Ann L. Furr was born May 25, 1945, in Jackson, Tennessee, to parents Sarah Frances Longwell and Thomas J. Longwell. She received a B.A. in Education in 1971 and her J.D. from the University of South Carolina School of Law in 1976, where she graduated with honors and was a member of the Law Review.
Her love of travel began in high school when she studied abroad in Holland with the American Field Service (AFS). When her then husband, O. Fayrell Furr, Jr., was drafted for the Vietnam War, she decided to follow him to Vietnam and worked for the Salvation Army in the Saigon city jail as a social worker. In 1971, she received the Social Service Medal 2nd Class from the mayor of Saigon for her contributions to the country. Always an adventurer, she traveled to over 75 countries and visited every continent.
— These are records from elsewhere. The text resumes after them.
(* ===== verification/ModeAnalyzeThm.v ===== *)
(** What [ModeAnalyze.v] guarantees: it accepts what a complete run wrote, and
    its shares are those of the repetitions. *)

From Stdlib Require Import ZArith Bool Ascii String Lia SpecFloat.
From stdpp Require Import base list strings option.
From S2P Require Import Prelude Eff PyStr PyText PyFloat PyVal PyDict Json PyConv Campaign SchedHost SchedMatrix SchedMatrixThm DeltaAnalyze DeltaAnalyzeThm ModeScenarios ModeMatrix ModeThm ModeAnalyze.

Open Scope string_scope.
Open Scope Z_scope.

(** ** A complete run is accepted *)

Definition has_required (row : pydict) : Prop := Forall (fun k => dmem k row = true) REQUIRED_ROW.

Lemma dmem_dget k d : dmem k d = true <-> is_Some (dget k d).
Proof. unfold dmem. destruct (dget k d); split; (done || intros [? [=]] || eauto). Qed.
Lemma dmem_dset k k' v d : dmem k d = true -> dmem k (dset k' v d) = true.
Proof.
  rewrite !dmem_dget. intros Hk. destruct (decide (k = k')) as [<-|Hne]; [rewrite dget_dset; eauto|by rewrite dget_dset_ne].
Qed.
Lemma dmem_dupdate k e : forall d, dmem k d = true -> dmem k (dupdate d e) = true.
Proof. unfold dupdate. induction e as [|p e IH]; intros d Hd; [done|]. cbn [fold_left]. by apply IH, dmem_dset. Qed.
Lemma update_row_mem k row data row' : update_row row data = Ok row' -> dmem k row = true -> dmem k row' = true.
Proof.
  unfold update_row. destruct data; try (intros (items & _ & (pairs & _ & <-%Ok_inj)%rbind_Ok)%rbind_Ok; apply dmem_dupdate).
  intros <-%Ok_inj. apply dmem_dupdate.
Qed.
Lemma recorded_required s sp row : recorded s sp row -> has_required row.
Proof.
  intros (a & b & m & t & Hr). assert (has_required (base_row s sp a b m t)) as Hb by by repeat constructor.
  destruct Hr as [->|[data Hu]]; [done|]. eapply List.Forall_impl; [|exact Hb]. intros k. by eapply update_row_mem.
Qed.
Ann opened a general law practice and became a part-time municipal judge for the City of Columbia, where she served for 15 years. She was the first woman judge on the court, and she later became the chief judge. She was a member of the SC Bar and received the Compleat Lawyer Award from USC School of Law.
After her retirement, she joined the Peace Corps where she lived in a Bedouin Village in Jordan for two years. She later served in both Afghanistan and Azerbaijan helping develop emerging legal systems. She had a lifelong affiliation with American Field Service, including her own study abroad experience in Turkey, hosting a foreign exchange student from Iceland, and serving on the National US-AFS board of directors. A leader by example, she encouraged others to explore the world, and took her granddaughter, Sarah, on several memorable trips including France and China. She was a guest columnist for The State newspaper, with articles about her time in the Peace Corps and The Columbia Star, where she authored a column entitled “Ask Ann.”
Ann L. Furr died on October 12, 2016. She is survived by her daughter, Shannon F. Bobertz (Jason); and a granddaughter, Sarah Bobertz.